Becoming Purnomo

Circa 1988

When I first moved to Albany in 1988, I got a job working split doubles at PD. Ladd’s, currently Dove and Deer. My apartment was just around the corner on Washington Avenue and, since I was carless, I needed to work within walking distance. The Ladopolous brother were very kind to me and, while I really enjoyed working there, I wanted to work someplace that was more renowned for their food than their proximity to the Capitol for the political types who regularly filled the bar.
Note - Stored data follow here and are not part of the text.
(** Two supported engines on which a JSON value does not read back.  A
    Storage object with room for 64 bytes refuses a longer entry:
    [local.set] broadcasts the error and returns false.  The cookie
    emulation ignores the empty key: [session.set] returns true and
    [session.get] then finds nothing. *)
Lemma set_then_get_fails :
  (isSupported webStorage.local small_store = true
   /\ json_value long_text
   /\ outcome_value (set webStorage.local "k" long_text small_store) = Some false
   /\ ~ set_then_get webStorage.local "k" long_text small_store)
  /\
  (isSupported webStorage.session cookies_only = true
   /\ json_value (JNum 1)
   /\ (exists w1, set webStorage.session EmptyString (JNum 1) cookies_only = Returns true w1
                  /\ outcome_value (get webStorage.session EmptyString w1) = Some JNull)
   /\ ~ set_then_get webStorage.session EmptyString (JNum 1) cookies_only).
Proof.
  split.
  - split; [vm_compute; reflexivity|].
    split; [constructor|].
    split; [vm_compute; reflexivity|].
    intros [w1 [H _]]. vm_compute in H. discriminate.
  - split; [vm_compute; reflexivity|].
    split; [constructor|].
    split.
    + exists (outcome_world (set webStorage.session EmptyString (JNum 1) cookies_only)).
      split; vm_compute; reflexivity.
    + intros [w1 [H [w2 H2]]]. vm_compute in H. injection H as <-.
      vm_compute in H2. discriminate.
Qed.

(** C1 (amended). On a supported engine that takes the write, [set(k, v)]
    of a JSON-representable value returns true and the [get(k)] that follows
    returns [v].  This covers the memory engine, a Storage object with room
    for the entry, and the cookie emulation when the prefixed key is not
    empty and the document accepts the cookie. *)
Theorem set_then_get_roundtrip (name : string) (e : engine) (k : string) (v : jsval) (w : world) :
  webStorage.engine_named name = Some e ->
  isSupported e w = true ->
  json_value v ->
  accepts_write name k v w ->
  set_then_get e k v w.
Proof.
  intros He Hs Hjson Ha.
  destruct (json_value_representable v Hjson) as [text [Hv Hp]].
  pose proof (json_representable_text v text Hv Hp) as Hne.
  assert (S : forall sl,
             slot_supported sl w = true ->
             backend_accepts (window_storage sl w) (document_cookie w) (prefix w ++ k) text ->
             exists w1, setInSlot sl k v w = Returns true w1
                        /\ exists w2, getFromSlot sl k w1 = Returns v w2).
  { intros sl Hsl Hacc.
    destruct (setInSlot_accepted sl k v (Some text) w Hsl Hv Hacc) as [w1 [Hset [Htext Hsup]]].
    exists w1. split; [exact Hset|]. exists w1.
    rewrite getFromSlot_returns. unfold read_value. rewrite Hsup, Htext. simpl.
    destruct text as [|c r]; [congruence|]. now rewrite Hp. }
  unfold accepts_write, serialized in Ha. rewrite Hv in Ha. simpl in Ha.
  destruct (engine_named_cases name e He) as [[-> ->]|[[-> ->]|[-> ->]]]; simpl in Ha.
  - apply (S LocalSlot); assumption.
  - apply (S SessionSlot); assumption.
  - eexists. split; [reflexivity|]. eexists.
    unfold get, webStorage.memory, getFromMemory, bind, gets, ret. simpl.
    now rewrite alist_get_set_same.
Qed.

Lemma set_then_get_roundtrip_witness :
  let v := JObj [("a", JNum 4); ("b", JArr [JStr "x"; JNull; JBool true])] in
  set_then_get webStorage.local "key" v small_store
  /\ set_then_get webStorage.session "key" v cookies_only
  /\ set_then_get webStorage.memory "key" v cookies_only.
Proof.
  intros v.
  assert (R : json_value v).
  { repeat constructor; simpl; intuition discriminate. }
  split; [|split].
  - apply (set_then_get_roundtrip "local" webStorage.local "key" v small_store);
      [reflexivity|reflexivity|exact R|vm_compute; lia].
  - apply (set_then_get_roundtrip "session" webStorage.session "key" v cookies_only);
      [reflexivity|reflexivity|exact R|].
    vm_compute. split; [discriminate|lia].
  - apply (set_then_get_roundtrip "memory" webStorage.memory "key" v cookies_only);
      [reflexivity|reflexivity|exact R|].
    vm_compute. discriminate.
Defined.

(** ** Values that do not serialize (C3) *)

Lemma function_not_representable : ~ json_value JFunction /\ ~ json_representable JFunction.
Proof. split; [intros H; inversion H|intros [text [H _]]; discriminate]. Qed.

Lemma circular_not_representable :
  ~ json_value (JObj [("self", JCircular)]) /\ ~ json_representable (JObj [("self", JCircular)]).
Proof.
  split; [|intros [text [H _]]; discriminate].
  intros H. inversion H as [| | | | |? _ Hl]; subst.
  inversion Hl as [|? ? Hc _]; subst. inversion Hc.
Qed.

(** A function value is written: [local.set] returns true, having stored
    the text [undefined].  A circular value is refused, and the entry that
    was there stays readable. *)
Lemma fails_at_set_time_fails :
  (isSupported webStorage.local small_store = true
   /\ ~ json_value JFunction
   /\ set webStorage.local "k" JFunction small_store
      = Returns true (set_window_localStorage (NativeStorage [("k", "undefined")] 64) small_store)
   /\ ~ fails_at_set_time webStorage.local "k" JFunction small_store)
  /\
  (isSupported webStorage.local store_with_entry = true
   /\ ~ json_value (JObj [("self", JCircular)])
   /\ (exists w1, set webStorage.local "k" (JObj [("self", JCircular)]) store_with_entry
                  = Returns false w1
                  /\ outcome_value (get webStorage.local "k" w1) = Some (JNum 1))
   /\ ~ fails_at_set_time webStorage.local "k" (JObj [("self", JCircular)]) store_with_entry).
Proof.
  split.
  - split; [vm_compute; reflexivity|].
    split; [exact (proj1 function_not_representable)|].
    split; [vm_compute; reflexivity|].
    intros [w1 [H _]]. vm_compute in H. discriminate.
  - split; [vm_compute; reflexivity|].
    split; [exact (proj1 circular_not_representable)|].
    split.
    + exists (outcome_world (set webStorage.local "k" (JObj [("self", JCircular)]) store_with_entry)).
      split; vm_compute; reflexivity.
    + intros [w1 [H H2]]. vm_compute in H. injection H as <-.
      vm_compute in H2. discriminate.
Qed.

(** A setter whose serialization raises returns false after one broadcast
    and changes nothing else. *)
Lemma setInSlot_unserializable (sl : slot) (k : string) (v : jsval) (err : jserror) (w : world) :
  slot_supported sl w = true ->
  JSON_stringify v = Abrupt err ->
  exists e, setInSlot sl k v w = Returns false (notified (note_of e w) w).
Proof.
  intros Hs Hv.
  assert (Body : exists e,
             (Storage_member sl "setItem" ;;;
              p <- gets prefix ;;
              text <- lift (JSON_stringify v) ;;
              Storage_setItem sl (p ++ k) (DOMString text) ;;;
              ret true) w = Throws e w).
  { unfold bind at 1, Storage_member.
    destruct (window_storage sl w); try (eexists; reflexivity);
      unfold bind at 1, gets at 1; rewrite Hv; eexists; reflexivity. }
  destruct Body as [e Body]. exists e.
  destruct sl; simpl in *; [unfold setInLocal|unfold setInSession];
    unfold bind at 1, gets at 1; rewrite Hs; unfold try_catch; now rewrite Body.
Qed.

(** C3 (amended). On a supported native-backed engine:
    - a value whose serialization raises (an object with a circular
      reference) fails at set time: [set] returns false, broadcasts once and
      leaves everything else as it was, so [k] reads as it did before;
    - a value that serializes to [undefined] (a function) does not fail at
      set time: when the backend accepts the write, [set] returns true with
      the text [undefined] stored, and the [get] that follows cannot parse
      it, broadcasts the error and returns null. *)
Theorem unserializable_value_at_set (name : string) (e : engine) (k : string) (v : jsval) (w : world) :
  webStorage.engine_named name = Some e ->
  name <> "memory" ->
  isSupported e w = true ->
  (forall err, JSON_stringify v = Abrupt err ->
     exists note,
       set e k v w = Returns false (notified note w)
       /\ outcome_value (get e k (notified note w)) = outcome_value (get e k w))
  /\ (JSON_stringify v = Normal None ->
      backend_accepts (backend name w) (document_cookie w) (prefix w ++ k) "undefined" ->
      exists w1 note,
        set e k v w = Returns true w1
        /\ get e k w1 = Returns JNull (notified note w1)).
Proof.
  intros He Hm Hs.
  assert (S : forall sl,
             slot_supported sl w = true ->
             (forall err, JSON_stringify v = Abrupt err ->
                exists note, setInSlot sl k v w = Returns false (notified note w))
             /\ (JSON_stringify v = Normal None ->
                 backend_accepts (window_storage sl w) (document_cookie w)
                   (prefix w ++ k) "undefined" ->
                 exists w1 note,
                   setInSlot sl k v w = Returns true w1
                   /\ getFromSlot sl k w1 = Returns JNull (notified note w1))).
  { intros sl Hsl. split.
    - intros err Hv. destruct (setInSlot_unserializable sl k v err w Hsl Hv) as [e0 H0]. eauto.
    - intros Hv Hacc.
      destruct (setInSlot_accepted sl k v None w Hsl Hv Hacc) as [w1 [Hset [Htext Hsup]]].
      exists w1. eexists. split; [exact Hset|].
      rewrite getFromSlot_returns. unfold read_value. rewrite Hsup, Htext. simpl.
      reflexivity. }
  destruct (engine_named_cases name e He) as [[-> ->]|[[-> ->]|[-> ->]]]; [| |congruence].
  - destruct (S LocalSlot Hs) as [S1 S2]. split; [|exact S2].
    intros err Hv. destruct (S1 err Hv) as [note Hn]. exists note. split; [exact Hn|].
    apply (engine_get_broadcast "local" webStorage.local); reflexivity.
  - destruct (S SessionSlot Hs) as [S1 S2]. split; [|exact S2].
    intros err Hv. destruct (S1 err Hv) as [note Hn]. exists note. split; [exact Hn|].
    apply (engine_get_broadcast "session" webStorage.session); reflexivity.
Qed.

Lemma unserializable_value_at_set_witness :
  (exists note,
     set webStorage.local "k" (JObj [("self", JCircular)]) store_with_entry
     = Returns false (notified note store_with_entry))
  /\ (exists w1 note,
        set webStorage.session "f" JFunction small_store = Returns true w1
        /\ get webStorage.session "f" w1 = Returns JNull (notified note w1)).
Proof.
  split.
  - destruct (unserializable_value_at_set "local" webStorage.local "k"
                (JObj [("self", JCircular)]) store_with_entry eq_refl) as [H _].
    + discriminate.
    + reflexivity.
    + destruct (H _ eq_refl) as [note [Hn _]]. exists note. exact Hn.
  - destruct (unserializable_value_at_set "session" webStorage.session "f"
                JFunction small_store eq_refl) as [_ H].
    + discriminate.
    + reflexivity.
    + apply H; [reflexivity|]. vm_compute. split; [discriminate|lia].
Defined.

(** ** The memory engine as a map *)

Lemma alist_get_remove_same {V : Type} (k : string) (l : list (string * V)) :
  alist_get k (alist_remove k l) = None.
Proof.
  induction l as [|[k' v'] r IH]; simpl; [reflexivity|].
  destruct (String.eqb k k') eqn:E; [exact IH|]. simpl. now rewrite E.
Qed.

Lemma alist_get_remove_other {V : Type} (k k0 : string) (l : list (string * V)) :
  k0 <> k -> alist_get k0 (alist_remove k l) = alist_get k0 l.
Proof.
  intros Hne. induction l as [|[k' v'] r IH]; simpl; [reflexivity|].
  destruct (String.eqb k k') eqn:E.
  - apply String.eqb_eq in E. subst k'.
    destruct (String.eqb_spec k0 k); [contradiction|exact IH].
  - simpl. destruct (String.eqb k0 k'); [reflexivity|exact IH].
Qed.

Lemma alist_remove_absent {V : Type} (k : string) (l : list (string * V)) :
  alist_get k l = None -> alist_remove k l = l.
Proof.
  induction l as [|[k' v'] r IH]; simpl; [reflexivity|].
  destruct (String.eqb k k'); [discriminate|]. intros H. now rewrite IH.
Qed.

Lemma alist_keys_set {V : Type} (k : string) (v : V) (l : list (string * V)) :
  map fst (alist_set k v l)
  = if alist_mem k l then map fst l else (map fst l ++ [k])%list.
Proof.
  unfold alist_mem. induction l as [|[k' v'] r IH]; simpl; [reflexivity|].
  destruct (String.eqb_spec k k') as [->|Hne]; simpl; [reflexivity|].
  rewrite IH. destruct (alist_get k r); reflexivity.
Qed.



(** X1. On the memory engine [set(k, v)] returns true and [get(k)] then
    returns [v] as it is, whatever kind of value it is.  Every other key
    reads as before, the number of keys grows by one exactly when [k] is
    new, and nothing but [ram] changes. *)
Theorem memory_set_only_that_key (k : string) (v : jsval) (w : world) :
  k <> "__proto__" ->
  exists w1,
    set webStorage.memory k v w = Returns true w1
    /\ get webStorage.memory k w1 = Returns v w1
    /\ (forall k0, k0 <> k ->
          get webStorage.memory k0 w1
          = outcome_map (fun _ => w1) (get webStorage.memory k0 w))
    /\ length webStorage.memory w1
       = Returns (Z.of_nat (List.length (ram w)) + (if alist_mem k (ram w) then 0 else 1))%Z w1
    /\ w1 = set_ram (ram w1) w.
Proof.
  intros _. eexists. split; [reflexivity|].
  unfold get, length, webStorage.memory, getFromMemory, lengthInMemory, bind, gets, ret. simpl.
  split; [now rewrite alist_get_set_same|].
  split; [intros k0 Hne; now rewrite (alist_get_set_other k k0 v (ram w) Hne)|].
  split; [|reflexivity].
  rewrite <- (length_map fst (alist_set k v (ram w))), alist_keys_set.
  destruct (alist_mem k (ram w)).
  - rewrite length_map. f_equal. lia.
  - rewrite length_app, length_map. simpl. f_equal. lia.
Qed.

Lemma memory_set_only_that_key_witness :
  exists w1,
    set webStorage.memory "a" JFunction cookies_only = Returns true w1
    /\ get webStorage.memory "a" w1 = Returns JFunction w1.
Proof.
  destruct (memory_set_only_that_key "a" JFunction cookies_only) as [w1 [H1 [H2 _]]].
  - discriminate.
  - exists w1. split; assumption.
Defined.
At my 50th birthday party.

I read a story about Yono Purnomo, and his recognition as  Chef of the Year, and set my sights on working at Yono’s in Robinson Square never imagining the impact that decision would have on my life. Thirty years later, my relationship with the Purnomo family continues to affect my life frequently. For instance, yesterday I enjoyed lunch with a friend who I originally met at Yono’s where she was a guest and I a server. Today, I will bring my tax documents to a preparer whose office is next door to the original Yono’s location. Back in the day I would deliver happy hour cocktails to his office, cutting across our rear shared parking lot. My dermatologist, veterinarian practice and optician all were selected upon Donna’s recommendation and I’m still loyal to each of them decades later.

Dinner with the ladies!

Because of this family, on some level, I have a family. My boys’ dad and I met working at Yono’s and we held our pre-wedding fete at the restaurant. When my boys were born, there was bakmi delivered to satisfy the intense hunger caused by birthing babies. Through the Purnomos I’ve met countless hospitality professionals and have enjoyed some terrific industry perks and courtesies. I realized recently that the very first time I ever shared a piece of my writing (some thoughts I had when we lost our resident curmudgeon, John Radley) publicly, was at Yono’s. The response and support I received was encouraging and more than likely influenced me to write and share more.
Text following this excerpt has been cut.